モーターサイクル日記

モーターサイクルと日常

TRIUMPH T120R 1961 整備2

2022年06月21日 | メンティナンス

T120Rのシリンダーヘッドを分解点検した結果、8スタッドお約束のクラックが3か所見つかった。

先人たちが言うには、燃焼室とスタッドボルトホールが近いので起こるらしい。

程度の良いシリンダーヘッドがあれば交換が一番なのだが、なかなか8スタッドヘッドが見つからない。

見つかってもクラックの入ってる物も多く、なかなか大変だ。

9本スタッドのヘッドに変えてしまうのが一番早道かもしれないが、オーナーはわざわざ年式に拘って購入した車両なので

出来るだけオリジナルで仕上たいとの事だ。

 

クラックはこんな感じに入っている。

 

 

 

 

 

 

きちんと直すにはシートリングを外しクラックをある程度削り込みレーザー溶接、それからスタッドボルトホールにスリーブを挿入、その後面研になる。

この作業は内燃機屋さんでも楽な仕事ではないので、本来ならやりたくはない仕事だろう。

やったとなると、それこそ可愛くない請求書が届く(笑

 

オーナーといろいろ話した結果英国でも中古ヘッドを探していくが、今回はヘッドにスリーブだけ挿入して車検所得の方を進めて行く事にした。

 

スリーブは写真に撮り忘れたがこんな物。

コレをヘッドに圧入していく。

 

 

 

 

少しずつ穴を拡大していく。

スリーブはそれ程正確な寸法の製品では無いので、他の材料に穴をあけ10.8mm~11.4㎜と試しスリーブを通してTESTしてみた。
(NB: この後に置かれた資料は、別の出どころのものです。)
Definition disk_host_base : Host disk_world := {|
  exec_Command := disk_command;
  IsLikelyNotMountPoint p w := (Ret (bool_decide (dw_mounts_at w p = [])), w);
  mount_IsNotMountPoint p w := (Ret (bool_decide (dw_mounts_at w p = [])), w);
  mounter_IsMountPoint p w := (Ret (negb (bool_decide (dw_mounts_at w p = []))), w);
  mounter_List w := (Ret (disk_mount_points w), w);
  mounter_Mount m src p t os w := disk_mount src p t os w;
  mounter_Unmount p w := match dw_mounts_at w p with [] => (Err missing_file, w) | _ => (Ret (), dw_mount p tail w) end;
  mount_PathExists p w := (Ret true, w);
  hostutil_PathExists p w := (Ret true, w);
  hostutil_DeviceOpened p w := (Ret true, w);
  os_MkdirAll p w := (Ret (), w);
  os_Remove p w := if decide (dw_mounts_at w p = []) then (Ret (), w) else (Err missing_file, w);
  os_RemoveAll p w := (Ret (), w);
  os_IsNotExist e := bool_decide (e = missing_file);
  Semaphore_Acquire sem w := (Ret (), w);
  Semaphore_Release sem w := w;
|}.

Definition disk_host : DiskHost disk_world := {|
  exec_LookPath name w := (Ret "/usr/sbin/iscsiadm", w);
  exec_Output adm args w := (Ret "", disk_iscsiadm args w);
  SafeFormatAndMount m src p t os w := disk_mount src p t (os ++ ["defaults"]) w;
  ResizeFs_Resize d p w := (Ret true, w);
  EvalSymlinks p w := (Ret "/dev/sdb", w);
  Walk_paths p w := (Ret (session_paths w), w);
  filepath_Glob p w := (Ret [p], w);
  os_Readlink p w := (Ret "/dev/mapper/mpatha", w);
  os_ReadDir p w := (Ret [], w);
  os_Stat p w := (Ret (), w);
  os_OpenFile p w := (Ret (), w);
  File_Close p w := (Ret (), w);
  hostutil_PathIsDevice p w := (Ret (HasSuffix p "/mountfile" && negb (bool_decide (dw_mounts_at w p = []))), w);
|}.

Definition disk_nodes : KubeNodes disk_world := {| Nodes_Get name w := (Ret a_node, w) |}.
Definition disk_config : KubeConfigMaps disk_world := {| ConfigMaps_Get name w := (Ret ∅, w); yaml_DriverConfig s c := c |}.
Definition disk_limits : Limits disk_world := {| Reader_TryAccept w := (true, w); Writer_TryAccept w := (true, w); poll_ticks w := 3 |}.

Lemma dw_mount_same p f w : dw_mounts_at (dw_mount p f w) p = f (dw_mounts_at w p).
Proof. unfold dw_mounts_at at 1. simpl. by rewrite lookup_insert_eq. Qed.
Lemma dw_mount_other p q f w : q ≠ p → dw_mounts_at (dw_mount p f w) q = dw_mounts_at w q.
Proof. intros Hq. unfold dw_mounts_at at 1. simpl. by rewrite lookup_insert_ne. Qed.
Lemma disk_command_world name args w : (disk_command name args w).2 = w.
Proof. unfold disk_command. repeat case_decide; try done. by destruct (session_paths w). Qed.

Lemma disk_mount_spec src p t os w o w' : disk_mount src p t os w = (o, w') →
  (∀ q, q ≠ p → dw_mounts_at w' q = dw_mounts_at w q) ∧ dw_sessions w' = dw_sessions w ∧
  mount_step os (MakeMountArgs src p t os) (is_ret o) (dw_mounts_at w p) (dw_mounts_at w' p).
Proof.
  unfold disk_mount. case_decide as Hp.
  - case_decide as Hb; intros [= <- <-]; simpl; unfold mount_step.
    + split_and!; [intros q; apply dw_mount_other|done|]. rewrite decide_True by done. right. apply dw_mount_same.
    + split_and!; [done..|]. rewrite decide_False by done. by case_decide.
  - pose proof (mount_on_step os (MakeMountArgs src p t os) (dw_mounts_at w p)) as Hs.
    destruct (mount_on _ _ _) as [l|] eqn:E; intros [= <- <-]; [|done].
    split_and!; [intros q; apply dw_mount_other|done|]. by rewrite dw_mount_same.
Qed.

Definition memory_disk_laws :
  let _ := disk_host_base in let _ := disk_host in let _ := disk_nodes in let _ := disk_config in DiskLaws disk_world.
Proof.
  intros H L N C. refine {| block_mounts := dw_mounts_at; sessions := dw_sessions |}.
  - intros name args w _. simpl. by rewrite disk_command_world.
  - split_and!; by intros ? ? ? ? [= _ <-] || by intros ? ? ? ? ? [= _ <-].
  - split_and!; try (by intros ? ? ? ? [= _ <-]); [by intros ? ? ? [= _ <-]|]. intros p w o w'. simpl. by case_decide; intros [= _ <-].
  - intros p w w'. simpl. by case_decide.
  - done.
  - intros w l w' [= <- _] p Hp. unfold disk_mount_points. rewrite <-list_fmap_compose. simpl.
    assert (dw_mounts w !! p = Some (dw_mounts_at w p)) as Hl by (unfold dw_mounts_at in *; by destruct (dw_mounts w !! p)).
    apply list_elem_of_fmap. exists p. split; [done|]. apply list_elem_of_fmap. exists (p, dw_mounts_at w p). split; [done|].
    apply list_elem_of_filter. split; [done|]. by apply elem_of_map_to_list.
  - by intros w w' p.
  - intros m src p t os w o w'. apply disk_mount_spec.
  - intros m src p t os w o w'. apply disk_mount_spec.
  - intros p w o w'. simpl. destruct (dw_mounts_at w p) eqn:E; intros [= <- <-]; simpl; [done|].
    split_and!; [by rewrite dw_mount_same, E|intros q; apply dw_mount_other|done].
  - intros adm args sd w o w' [= _ <-] [->|[->|[->| ->]]]; done.
  - by intros adm sd w o w' [= <- <-].
  - by intros adm sd w o w' [= <- <-].
Defined.

(** ** Runs *)

#[local] Existing Instances disk_host_base disk_host disk_nodes disk_config disk_limits memory_disk_laws plain_text.
Definition no_multipath : MultipathJson := {| json_MultipathDevices s := inr [] |}.
#[local] Existing Instance no_multipath.

Definition an_iqn : string := "iqn.2015-12.com.oracleiaas:5638bae3".
Definition disk_driver : NodeDriver disk_world := {|
  nd_volumeLocks := NewVolumeLocks; nd_nodeMetadata := unknown_node;
  nd_csiConfig := {| cfg_Lustre := None; cfg_Bv := None; cfg_IsLoaded := false |};
  nd_host := {| dw_mounts := ∅; dw_sessions := ∅ |} |}.
Definition block_context : gmap string string :=
  {[attachmentType := attachmentTypeISCSI; ISCSIIQN := an_iqn; ISCSIIP := "169.254.2.2"; ISCSIPORT := "3260"; VpusPerGB := "20"]}.
Definition block_request (path : string) : BlockStageRequest := {|
  bsr_VolumeId := "ocid1.volume.a"; bsr_PublishContext := block_context; bsr_StagingTargetPath := path;
  bsr_VolumeCapability := Some (AccessMount (Some {| mv_FsType := "xfs"; mv_MountFlags := ["noatime"] |})) |}.
Definition block_staged := Block_NodeStageVolume None (block_request "/staging") disk_driver.
Definition block_not_staged := Block_NodeStageVolume None (block_request broken) disk_driver.

Definition a_device : string := "/dev/disk/by-path/ip-169.254.2.2:3260-iscsi-iqn.2015-12.com.oracleiaas:5638bae3-lun-1".

Lemma block_staged_eq : Block_NodeStageVolume None (block_request "/staging") disk_driver = (Ret (), block_staged.2).
Proof. vm_compute. reflexivity. Qed.

(** A raw block volume, whose bind mount fails halfway. *)
Definition raw_request (path : string) : BlockStageRequest := {|
  bsr_VolumeId := "ocid1.volume.a"; bsr_PublishContext := block_context; bsr_StagingTargetPath := path;
  bsr_VolumeCapability := Some AccessBlock |}.
Definition raw_staged := Block_NodeStageVolume None (raw_request "/staging") disk_driver.
Example raw_not_staged : let r := Block_NodeStageVolume None (raw_request broken) disk_driver in
  is_ret r.1 = false ∧ dw_mounts_at (nd_host r.2) "/broken/mountfile" = [["-o"; "bind"; a_device; "/broken/mountfile"]] ∧
  dw_sessions (nd_host r.2) = ∅.
Proof. vm_compute. done. Qed.

Lemma Block_NodeStageVolume_mounts_witness :
  dw_mounts (nd_host block_staged.2) = {["/staging" := [["-t"; "xfs"; "-o"; "noatime,nouuid,defaults"; a_device; "/staging"]]]} ∧
  nd_volumeLocks block_staged.2 = nd_volumeLocks disk_driver ∧
  ∃ cap, bsr_VolumeCapability (block_request "/staging") = Some cap ∧
    let p := stage_path (block_request "/staging") cap in
    ((is_raw_block cap = false ∧ block_mounts (nd_host block_staged.2) p = [] ∧
      ∃ w1, unchanged (nd_host disk_driver) w1 ∧ already_mounted unknown_node block_context p w1 (nd_host block_staged.2)) ∨
     ∃ e, stage_entry unknown_node (block_request "/staging") cap e ∧ block_mounts (nd_host block_staged.2) p = [e]).
Proof.
  split; [vm_compute; reflexivity|].
  destruct (Block_NodeStageVolume_mounts None (block_request "/staging") disk_driver (Ret ()) block_staged.2) as [Hl [[? _]|(cap & Hc & _ & Hp)]];
    [intros mnt [= <-]; simpl; by intros ?%list_elem_of_singleton|exact block_staged_eq|done|].
  split; [exact Hl|]. exists cap. split; [exact Hc|exact Hp].
Defined.

Lemma block_not_staged_eq :
  Block_NodeStageVolume None (block_request broken) disk_driver = (Err (StatusError Internal "%s" [Error missing_file]), block_not_staged.2).
Proof. vm_compute. reflexivity. Qed.

Lemma failed_staging_logs_out_witness :
  elements (dw_sessions (nd_host block_staged.2)) = [(an_iqn, "169.254.2.2:3260")] ∧
  (sessions (nd_host block_not_staged.2) ⊆ ∅ ∨ says_logout_failed (StatusError Internal "%s" [Error missing_file])).
Proof.
  split; [vm_compute; reflexivity|].
  exact (failed_staging_logs_out None (block_request broken) disk_driver _ block_not_staged.2 block_not_staged_eq).
Defined.

Definition block_unstaged := Block_NodeUnstageVolume "ocid1.volume.a" "/staging" block_staged.2.
Definition raw_unstaged := Block_NodeUnstageVolume "ocid1.volume.a" "/staging" raw_staged.2.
スリーブはマイクロで測ると11.5mmほどだが、10.9㎜の下穴でスリーブ外径を旋盤で削り、寸法を合わせてからヘッドを熱し圧入した。

 

 

 

 

 

圧入後ヘッドの面研を行う。

フライスで行わず、定番の上で少しづつ擦り合わせていく。

まだ中央が低い。

 

 

 

続けて研磨 だいぶ削れてきた。

 

 

 

 

ヘッドはこの位でOK、スリーブを入れたのは中央の4本。

ただこれで修理した感覚は無く、あくまで一時しのぎかと思う。

早めにヘッドの良品が見つかれば良いのだけど。

 

 

 

 

 

シリンダー上面も行う。

 

 

 

 

シリンダーは鋳鉄なので、それ程歪んでいなかった。

 

 

 

このヘッドは燃焼室を見ると一度ピストンかバルブが崩壊した経緯がありそう。